# [ASSIGNMENT]
Using the listing below, please count the lines that contain the string "unfold". Only the number is wanted.

# [PROVIDED DATA]
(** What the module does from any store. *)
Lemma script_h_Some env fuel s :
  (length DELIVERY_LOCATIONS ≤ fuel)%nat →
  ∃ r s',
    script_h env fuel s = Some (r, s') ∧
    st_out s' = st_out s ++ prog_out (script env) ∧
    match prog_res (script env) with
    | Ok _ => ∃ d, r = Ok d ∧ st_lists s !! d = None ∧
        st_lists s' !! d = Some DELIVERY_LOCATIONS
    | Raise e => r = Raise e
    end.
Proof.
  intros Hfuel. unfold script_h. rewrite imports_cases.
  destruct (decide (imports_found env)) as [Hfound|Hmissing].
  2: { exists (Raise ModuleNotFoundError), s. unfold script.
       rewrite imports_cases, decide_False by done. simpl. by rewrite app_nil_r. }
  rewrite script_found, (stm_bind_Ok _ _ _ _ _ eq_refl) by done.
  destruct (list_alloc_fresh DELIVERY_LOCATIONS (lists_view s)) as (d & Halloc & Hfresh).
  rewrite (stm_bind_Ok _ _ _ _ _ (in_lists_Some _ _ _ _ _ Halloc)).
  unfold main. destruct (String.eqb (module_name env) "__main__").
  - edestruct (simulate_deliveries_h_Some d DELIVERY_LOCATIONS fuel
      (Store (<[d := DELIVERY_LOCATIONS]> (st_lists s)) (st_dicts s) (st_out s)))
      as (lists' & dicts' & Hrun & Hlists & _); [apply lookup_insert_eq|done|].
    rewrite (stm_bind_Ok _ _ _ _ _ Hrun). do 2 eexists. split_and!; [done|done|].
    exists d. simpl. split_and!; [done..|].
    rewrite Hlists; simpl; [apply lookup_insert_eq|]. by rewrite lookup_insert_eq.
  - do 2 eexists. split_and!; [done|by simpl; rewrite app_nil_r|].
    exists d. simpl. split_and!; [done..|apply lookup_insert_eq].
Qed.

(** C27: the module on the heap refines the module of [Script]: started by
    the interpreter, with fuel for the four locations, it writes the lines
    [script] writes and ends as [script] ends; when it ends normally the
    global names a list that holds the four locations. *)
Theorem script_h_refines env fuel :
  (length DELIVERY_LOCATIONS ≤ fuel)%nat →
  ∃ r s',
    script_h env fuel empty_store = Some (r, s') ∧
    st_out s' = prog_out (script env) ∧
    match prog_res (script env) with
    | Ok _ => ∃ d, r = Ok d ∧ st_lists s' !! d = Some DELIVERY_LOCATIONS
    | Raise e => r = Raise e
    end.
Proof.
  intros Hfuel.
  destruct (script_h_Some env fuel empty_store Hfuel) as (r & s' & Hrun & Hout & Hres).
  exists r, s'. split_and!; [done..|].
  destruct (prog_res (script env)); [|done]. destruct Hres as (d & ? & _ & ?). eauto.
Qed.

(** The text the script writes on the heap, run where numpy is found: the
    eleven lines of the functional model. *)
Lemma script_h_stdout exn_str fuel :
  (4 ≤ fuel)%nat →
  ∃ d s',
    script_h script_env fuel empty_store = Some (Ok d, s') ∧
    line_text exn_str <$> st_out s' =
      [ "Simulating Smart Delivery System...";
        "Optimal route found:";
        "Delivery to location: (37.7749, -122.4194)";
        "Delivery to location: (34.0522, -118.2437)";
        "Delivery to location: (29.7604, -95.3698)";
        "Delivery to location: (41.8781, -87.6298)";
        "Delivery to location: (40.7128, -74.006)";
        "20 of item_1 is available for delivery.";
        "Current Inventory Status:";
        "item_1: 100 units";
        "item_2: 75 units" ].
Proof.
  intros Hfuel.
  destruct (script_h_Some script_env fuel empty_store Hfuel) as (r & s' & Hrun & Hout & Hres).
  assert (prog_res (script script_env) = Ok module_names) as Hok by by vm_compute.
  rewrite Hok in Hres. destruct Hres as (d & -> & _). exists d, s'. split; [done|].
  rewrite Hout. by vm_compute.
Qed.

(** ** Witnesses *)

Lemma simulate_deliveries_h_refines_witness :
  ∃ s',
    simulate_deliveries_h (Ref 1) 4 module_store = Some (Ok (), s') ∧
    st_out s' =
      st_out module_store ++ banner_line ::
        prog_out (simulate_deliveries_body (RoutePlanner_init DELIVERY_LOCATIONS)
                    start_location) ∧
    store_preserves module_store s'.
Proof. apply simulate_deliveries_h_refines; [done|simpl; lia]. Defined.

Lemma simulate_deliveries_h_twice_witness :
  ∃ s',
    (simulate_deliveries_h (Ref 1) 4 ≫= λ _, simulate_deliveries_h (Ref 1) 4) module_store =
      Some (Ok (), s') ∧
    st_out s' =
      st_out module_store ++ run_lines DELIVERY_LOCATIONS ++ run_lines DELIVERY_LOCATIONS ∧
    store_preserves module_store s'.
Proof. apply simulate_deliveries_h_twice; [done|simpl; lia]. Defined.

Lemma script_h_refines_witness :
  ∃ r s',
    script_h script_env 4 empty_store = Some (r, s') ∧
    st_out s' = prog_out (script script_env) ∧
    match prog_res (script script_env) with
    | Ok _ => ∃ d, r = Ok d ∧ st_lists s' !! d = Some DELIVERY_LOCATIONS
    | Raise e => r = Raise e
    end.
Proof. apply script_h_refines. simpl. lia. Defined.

# [FINISHED EXERCISE]
3